I blamed myself for a bit. I thought that maybe, since I was there, I should have pushed him to do it, knowing guilt would kick in if he didn’t. But guilt wars are an ancient thing, like running itself. It was his choice, and he wouldn’t have listened to me anyway.
The Dolomites took him on an edge he hadn’t been before, the end point of a debate he’d been having for a while. In my non-running feet I tried to be there for him, a pacer of sorts.
Four days later, he flew to Nepal to help out with the post-earthquake rebuilding. The journey and the hills of Pokhara led him back to his feet, and I was on the other side of a phone screen to witness it. He’ll be running the 80K Ultratrail Supramonte Seaside in Sardinia in October, another race I found for him a while ago knowing he would love the mountain tops, wild beaches and sand canyons as much as I do.
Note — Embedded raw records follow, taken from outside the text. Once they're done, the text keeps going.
(** ** walk *)

(** The indices [walk] uses from a level down to the leaf table. *)
Fixpoint idxs (level : nat) (va : Z) : list Z :=
  match level with
  | O => []
  | S l' => PX (Z.of_nat level) va :: idxs l' va
  end.

Lemma length_idxs level va : length (idxs level va) = level.
Proof. induction level; simpl; congruence. Qed.

Lemma idxs_idx level va : Forall idx (idxs level va).
Proof. induction level; simpl; constructor; auto. apply PX_idx. lia. Qed.

(** Without [alloc], [walk] only follows the tree. *)
Lemma walk_loop_noalloc level p va s :
  walk_loop level p va false s =
    Ok (match tbl (km_mem s) p (idxs level va) with
        | Some t => slot t (PX 0 va) | None => 0 end) s.
Proof.
  revert p. induction level as [|level IH]; intros p; [done|].
  cbn [walk_loop idxs tbl]. unfold load_word, gets, bind, ent.
  destruct (has _ PTE_V); simpl; [apply IH|done].
Qed.

Lemma walk_noalloc root va s :
  va < MAXVA →
  walk root va false s =
    Ok (match tbl (km_mem s) root [PX 2 va; PX 1 va] with
        | Some t => slot t (PX 0 va) | None => 0 end) s.
Proof. intros. unfold walk. case_test; [lia|]. apply walk_loop_noalloc. Qed.

(** Tables are only added, taken from the front of the free list; nothing is
    written outside table pages and pages taken from the free list. *)
Record grown (s s' : kmem) (root : Z) (l l' : list Z) : Prop := {
  gr_wf : vmwf s' root l';
  gr_free : ∃ l1, l = l1 ++ l';
  gr_tbl : ∀ path t, (length path ≤ 2)%nat → Forall idx path →
    tbl (km_mem s) root path = Some t → tbl (km_mem s') root path = Some t;
  gr_frame : ∀ x, (∀ t, is_table (km_mem s) root t → ¬ in_page t x) →
    (∀ q, q ∈ l → ¬ in_page q x) → km_mem s' x = km_mem s x;
  gr_new : ∀ t, is_table (km_mem s') root t → is_table (km_mem s) root t ∨ t ∈ l;
  gr_used : ∀ q, q ∈ l → q ∈ l' ∨ is_table (km_mem s') root q;
}.

Lemma grown_refl s root l : vmwf s root l → grown s s root l l.
Proof. intros. split; auto. by exists []. Qed.

Lemma grown_trans s1 s2 s3 root l1 l2 l3 :
  grown s1 s2 root l1 l2 → grown s2 s3 root l2 l3 → grown s1 s3 root l1 l3.
Proof.
  intros [W1 [k1 F1] T1 M1 N1 U1] [W2 [k2 F2] T2 M2 N2 U2]. split; [done|..].
  - exists (k1 ++ k2). by rewrite F1, F2, <- app_assoc.
  - intros path t ???. apply T2; try done. by apply T1.
  - intros x Hx Hl. rewrite M2; [apply M1; done| |].
    + intros t Ht. destruct (N1 t Ht); auto.
    + intros q Hq. apply Hl. rewrite F1. apply elem_of_app. by right.
  - intros t Ht. destruct (N2 t Ht) as [?|?]; [auto|]. right. rewrite F1.
    apply elem_of_app. by right.
  - intros q Hq. destruct (U1 q Hq) as [?|(path & ? & ? & ?)]; [by apply U2|]. right. exists path. auto.
Qed.

(** What [walk] with [alloc] may change: tables grow, no leaf entry changes. *)
Definition walked (s s' : kmem) (root : Z) (l l' : list Z) : Prop :=
  grown s s' root l l' ∧ ∀ va, pte_at (km_mem s') root va = pte_at (km_mem s) root va.

Lemma walked_refl s root l : vmwf s root l → walked s s root l l.
Proof. split; [by apply grown_refl|done]. Qed.

Lemma walked_trans s1 s2 s3 root l1 l2 l3 :
  walked s1 s2 root l1 l2 → walked s2 s3 root l2 l3 → walked s1 s3 root l1 l3.
Proof.
  intros [G1 P1] [G2 P2]. split; [by eapply grown_trans|]. intros va. by rewrite P2, P1.
Qed.

(** One allocation of a table, as the loop of [walk] does it. *)
Lemma walk_new_table s root l path p i :
  vmwf s root l → (length path ≤ 1)%nat → Forall idx path → idx i → (path = [] → i < 256) →
  tbl (km_mem s) root path = Some p → ent (km_mem s) p i = None →
  wp kalloc (λ q s1,
    match l with
    | [] => q = 0 ∧ s1 = s
    | q' :: l' => q = q' ∧ page_ok q ∧
        let s2 := set_mem (memset (km_mem s1) q 0 PGSIZE) s1 in
        let s3 := set_mem (store64 (km_mem s2) (slot p i) (Z.lor (PA2PTE q) PTE_V)) s2 in
        walked s s3 root l l' ∧ tbl (km_mem s3) root (path ++ [i]) = Some q
    end) s.
Proof.
  intros Hwf Hlen Hidx Hi Hlow Hp Hnone.
  eapply wp_mono; [apply (kalloc_spec kend s l), (vm_kinv _ _ _ Hwf)|].
  intros q s1 Hq. destruct l as [|q' l']; [done|]. destruct Hq as (-> & Hk1 & Hm1).
  destruct (nt_p s root q' l' path p) as [Hpok Hpn]; try done.
  destruct (nt_q s root q' l') as [Hqok Hqn]; try done.
  split; [done|]. split; [done|]. intros s2 s3.
  pose proof (page_ok_range kend Hend _ Hqok) as [Hqr Hqal].
  destruct (has_V_PTE q') as (HV & HPA & Hr & HF); [lia|done|].
  assert (Hout : ∀ x, ¬ in_page q' x → ¬ (slot p i ≤ x < slot p i + 8) → km_mem s3 x = km_mem s x).
  { intros x Hx Hx'. subst s3 s2. simpl. rewrite store64_out by done.
    rewrite memset_spec, decide_False by (unfold in_page in *; (done || lia)).
    rewrite Hm1. by rewrite decide_False. }
  assert (Hzero : ∀ x, in_page q' x → km_mem s3 x = 0).
  { intros x Hx. subst s3 s2. simpl. rewrite store64_out.
    - rewrite memset_spec by done. by rewrite decide_True.
    - intros Hs. apply (in_page_disjoint kend p q' x); try done; [set_solver|].
      by eapply slot_in_page. }
  assert (Hent : ent (km_mem s3) p i = Some q').
  { unfold ent. subst s3. simpl. rewrite load64_store64, u64_id by done. by rewrite HV, HPA. }
  assert (Hflag : pointer (load64 (km_mem s3) (slot p i))).
  { subst s3. simpl. by rewrite load64_store64, u64_id. }
  assert (Hk3 : kinv s3 l').
  { unfold s3, s2. apply kinv_write; [apply kinv_write; [done|]|]; simpl.
    - intros r x Hr' Hx. rewrite memset_spec by done. rewrite decide_False; [done|].
      intros Hx'. apply (in_page_disjoint kend r q' x); try done; [|set_solver].
      destruct Hk1 as (_ & _ & Hok). by eapply Forall_forall in Hok; [|exact Hr'].
    - intros r x Hr' Hx. rewrite store64_out; [done|]. intros Hx'.
      apply (in_page_disjoint kend r p x); try done; [|set_solver|by eapply slot_in_page].
      destruct Hk1 as (_ & _ & Hok). by eapply Forall_forall in Hok; [|exact Hr']. }
  split; [|by eapply (nt_tbl_new s s3)].
  split; [|intros va; by eapply (nt_pte s s3 root q' l' path p i)].
  split.
  - by eapply (nt_wf s s3).
  - by exists [q'].
  - intros path' t ???. by eapply (nt_tbl_mono s s3 root q' l' path p i).
  - intros x Hx Hl. apply Hout; [apply Hl; by left|]. intros Hs.
    apply (Hx p); [exists path; split; [lia|done]|]. by eapply slot_in_page.
  - intros t (path' & Hl' & Hx' & Ht).
    edestruct (nt_cases s s3 root q' l' path p i) with (path' := path') (t := t)
      as [[_ ->]|(? & _)]; try done; [right; by left|]. left. by exists path'.
  - intros q [->|?]%elem_of_cons; [right|by left]. exists (path ++ [i]). rewrite length_app. split; [simpl; lia|].
    split; [apply Forall_app; split; [done|by constructor]|by eapply (nt_tbl_new s s3)].
Qed.

Lemma walk_loop_alloc level p va s root l path :
  vmwf s root l → 0 ≤ va < MAXVA → (length path + level = 2)%nat → Forall idx path →
  tbl (km_mem s) root path = Some p →
  wp (walk_loop level p va true) (λ r s', ∃ l',
    walked s s' root l l' ∧
    ((r = 0 ∧ l' = []) ∨
     ∃ t, tbl (km_mem s') root (path ++ idxs level va) = Some t ∧ r = slot t (PX 0 va))) s.
Proof.
  revert p s l path. induction level as [|level IH]; intros p s l path Hwf Hva Hlen Hidx Hp.
  { cbn [walk_loop idxs]. apply wp_ret. exists l. split; [by apply walked_refl|].
    right. exists p. by rewrite app_nil_r. }
  cbn [walk_loop]. set (i := PX (Z.of_nat (S level)) va).
  assert (Hi : idx i) by (apply PX_idx; lia).
  apply wp_bind. unfold load_word, wp at 1, gets.
  destruct (has (load64 (km_mem s) (slot p i)) PTE_V) eqn:HV.
  - set (t := PTE2PA _). eapply wp_mono; [apply (IH t s l (path ++ [i])); try done|].
    + rewrite length_app. simpl. lia.
    + apply Forall_app. split; [done|]. by constructor.
    + rewrite tbl_snoc, Hp. simpl. unfold ent. by rewrite HV.
    + intros r s' (l' & Hw & Hr). exists l'. split; [done|]. cbn [idxs].
      rewrite <- app_assoc in Hr. exact Hr.
  - cbn [negb]. eapply wp_seq; [apply (walk_new_table s root l path p i); try done; [lia| |unfold ent; by rewrite HV]|].
    { intros ->. assert (level = 1%nat) as -> by (simpl in Hlen; lia). by apply PX_2_low. }
    intros q s1 Hq. destruct l as [|q' l'].
    + destruct Hq as [-> ->]. simpl. apply wp_ret. exists []. split; [by apply walked_refl|by left].
    + destruct Hq as (-> & Hqok & Hw & Ht).
      pose proof (page_ok_range kend Hend _ Hqok).
      destruct (Z.eqb_spec q' 0); [lia|].
      apply wp_bind. unfold memset_page, wp at 1, modify.
      apply wp_bind. unfold store_word, wp at 1, modify.
      eapply wp_mono; [eapply (IH q' _ l' (path ++ [i])); try done|].
      * apply (gr_wf _ _ _ _ _ (proj1 Hw)).
      * rewrite length_app. simpl. lia.
      * apply Forall_app. split; [done|]. by constructor.
      * intros r s' (l'' & Hw' & Hr). exists l''. split; [by eapply walked_trans|].
        cbn [idxs]. rewrite <- app_assoc in Hr. exact Hr.
Qed.

Lemma walk_alloc root va s l :
  vmwf s root l → 0 ≤ va < MAXVA →
  wp (walk root va true) (λ r s', ∃ l',
    walked s s' root l l' ∧
    ((r = 0 ∧ l' = []) ∨
     ∃ t, tbl (km_mem s') root [PX 2 va; PX 1 va] = Some t ∧ r = slot t (PX 0 va))) s.
Proof.
  intros Hwf Hva. unfold walk. case_test; [lia|].
  by apply (walk_loop_alloc 2 root va s root l []).
Qed.

(** ** Storing a leaf entry *)

Lemma PX_same_page level va va' :
  0 ≤ level → va / PGSIZE = va' / PGSIZE → PX level va = PX level va'.
Proof.
  intros Hl Heq. rewrite <- (PX_page level va), <- (PX_page level va') by done.
  f_equal. rewrite !Z.mod_eq by done. rewrite Heq. lia.
Qed.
As for me, I went home to see my family in Sicily for the summer and volunteered at the 64K Etnatrail, a race up Mount Etna, at 3340m the tallest (and active) volcano in Europe. He wasn’t there running it, and for the first time I was on the other side of it. I cut cheese, bread and watermelons, poured gallons of coke into the runners’ cups, refilled their water bottles and cheered them on until I medaled them at the finish line. I got kisses, hugs and the best sandwich ever. I danced and laughed and met amazing people who were there for the simple sake of bringing everyone closer to their beloved mountain. I got an invitation for next year too. I went home overdosing with joy.
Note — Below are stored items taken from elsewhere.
Lemma uvmalloc_loop_spec fuel root o n newsz xperm s l :
  uspace s root l → o mod PGSIZE = 0 → 0 ≤ o → 0 ≤ xperm < 1024 →
  (∀ va, o ≤ va < o + Z.of_nat n * PGSIZE → mapped (km_mem s) root va) →
  o + Z.of_nat n * PGSIZE ≤ PGROUNDUP newsz → 0 ≤ newsz ≤ TRAPFRAME →
  (∀ va, o + Z.of_nat n * PGSIZE ≤ va < PGROUNDUP newsz →
     has (pte_at (km_mem s) root va) PTE_V = false) →
  newsz < o + (Z.of_nat n + Z.of_nat fuel) * PGSIZE →
  wp (uvmalloc_loop kend fuel root o (o + Z.of_nat n * PGSIZE) newsz xperm)
     (uvmalloc_post s root l o n newsz (Z.lor (Z.lor PTE_R PTE_U) xperm)) s.
Proof.
  assert (Hmax := MAXVA_eq). assert (Htf := TRAPFRAME_eq).
  set (perm := Z.lor _ xperm).
  revert n s l. induction fuel as [|fuel IH]; intros n s l Hus Hal Ho Hx Hmap Ha Hsz Hfree Hfuel;
    cbn [uvmalloc_loop]; set (a := o + Z.of_nat n * PGSIZE) in *;
    destruct (Z.ltb_spec a newsz) as [Hlt|Hge].
  { unfold a, PGSIZE in *. lia. }
  all: try by apply uvmalloc_end.
  assert (Haa : a mod PGSIZE = 0) by (unfold a, PGSIZE in *; zdm).
  assert (Ha0 : 0 ≤ a) by (unfold a, PGSIZE; lia).
  pose proof (page_end a newsz Haa Hlt Ha0 (proj2 Hsz)) as (Hpe & _ & _).
  assert (HV : has (pte_at (km_mem s) root a) PTE_V = false) by (apply Hfree; unfold PGSIZE in *; lia).
  destruct (mkpte_user 0 perm xperm) as (Hpr & Hlf & _); [done|done|lia|done|].
  apply (add_page_rule s root l a perm (λ m p, memset m p 0 PGSIZE) (λ _, 0)); try done; try lia.
  - intros m p x _ Hnx. rewrite memset_spec by done. by rewrite decide_False.
  - intros m p off _ _ Hoff _. rewrite memset_spec by done. by rewrite decide_True by lia.
  - unfold a. apply uvmalloc_undo; try done. unfold a in *. lia.
  - intros s1 l1 p Hpl Hpok Hus1 HK Hc Hpm Hz.
    pose proof (page_ok_range kend Hend p Hpok) as [Hpr' Hpal].
    destruct (mkpte_user p perm xperm) as (_ & _ & HU); [done|done|lia|done|].
    assert (Hpte : ∀ va, 0 ≤ va < MAXVA → pte_at (km_mem s1) root va =
       if decide (a ≤ va < a + PGSIZE) then mkpte p perm else pte_at (km_mem s) root va)
      by (intros; by apply pte_map_page).
    rewrite u64_id by (unfold PGSIZE in *; lia).
    replace (a + PGSIZE) with (o + Z.of_nat (S n) * PGSIZE) by (unfold a; lia).
    eapply wp_mono; [apply (IH (S n) s1 l1); try done|].
    + intros va Hin. destruct (decide (va < a)).
      * destruct (Hmap va) as [? ?]; [unfold a in *; lia|]. split; [done|].
        rewrite Hpte, decide_False by lia. done.
      * split; [unfold a, PGSIZE in *; lia|]. rewrite Hpte, decide_True by (unfold a, PGSIZE in *; lia).
        apply has_V_mkpte; done || lia.
    + unfold a in *. lia.
    + intros va Hin. rewrite Hpte, decide_False by (unfold a, PGSIZE in *; lia).
      apply Hfree. unfold a, PGSIZE in *. lia.
    + unfold a in *. lia.
    + intros r s' (l' & Hus' & HK' & Hc' & Hr). exists l'. split; [done|].
      assert (Hpp : phys_pages (km_mem s1) root o n = phys_pages (km_mem s) root o n).
      { apply phys_pages_ext. intros va Hin. rewrite Hpte, decide_False; unfold a, PGSIZE in *; done || lia. }
      assert (Hup : upage (km_mem s1) root a = p).
      { unfold upage. rewrite Hpte, decide_True by (unfold PGSIZE in *; lia).
        apply PTE2PA_mkpte; done || lia. }
      rewrite phys_pages_snoc, Hpp in HK'. fold a in HK'. rewrite Hup in HK'. split.
      { eapply kept_weaken; [|by eapply (kept_trans [])]. simpl.
        intros q [?|[->|[]%not_elem_of_nil]%elem_of_cons]%elem_of_app; auto. }
      split; [by eapply conserves_trans|].
      destruct Hr as [[-> Hal']|[-> Hun]]; [left|right]; (split; [done|]).
      * apply (alloced_step s s1 s' root l l1 a newsz perm p); try done; try lia.
        replace (a + PGSIZE) with (o + Z.of_nat (S n) * PGSIZE) by (unfold a; lia). done.
      * intros va Hva. rewrite Hun by done.
        destruct (decide (o ≤ va < o + Z.of_nat n * PGSIZE)).
        -- by rewrite decide_True by (unfold PGSIZE in *; lia).
        -- destruct (decide (a ≤ va < a + PGSIZE)) as [Hin|Hin].
           ++ rewrite decide_True by (unfold a, PGSIZE in *; lia). unfold vpte.
              by rewrite Hfree by lia.
           ++ rewrite decide_False by (unfold a, PGSIZE in *; lia). unfold vpte.
              by rewrite Hpte, decide_False by lia.
Qed.

(** ** uvmcopy: two address spaces over one allocator *)

(** No page of [old] is used by [new]. *)
Definition sep (s : kmem) (old new : Z) (l : list Z) : Prop :=
  ∀ q, uses (km_mem s) old q → spare s new l q.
It’s been a year now since he moved to Italy, and six months since we crossed paths for the first time. He is getting close to his 100thrace in 10 years of running, and when I asked him months ago how he would celebrate he said “By running the 101st”.
We aren’t lovers anymore. I see us like two shoelaces of the same pair of shoes, tied with different knots. And I didn’t pick up serious running.
I dug into it, my way, reading and listening to anything I could find, feeling like I am missing something– same way he made me feel many times. But my thing is still riding on a 600kg pile of power on four legs. It is my pace, as hard as it is to follow.
Nonetheless, the volunteer bug is now officially part of me. In a way, his running helped me slow down and find things. Good things.
This story is mine and it is one in many, but it tells a universal tale. The one of freedom and of what it means to watch it flow, struggle and rise again.
Of finding a pace and being taken places you knew existed– but did not know you’d listen when they spoke to you. It is about being reminded there is only one finish line (his words).
Running may be the simple act of using one’s hardware, but I have learned it carries you further than your legs can go. And to watch it happen next to you is a powerful thing. So kudos to him, and all the shoes he burns through.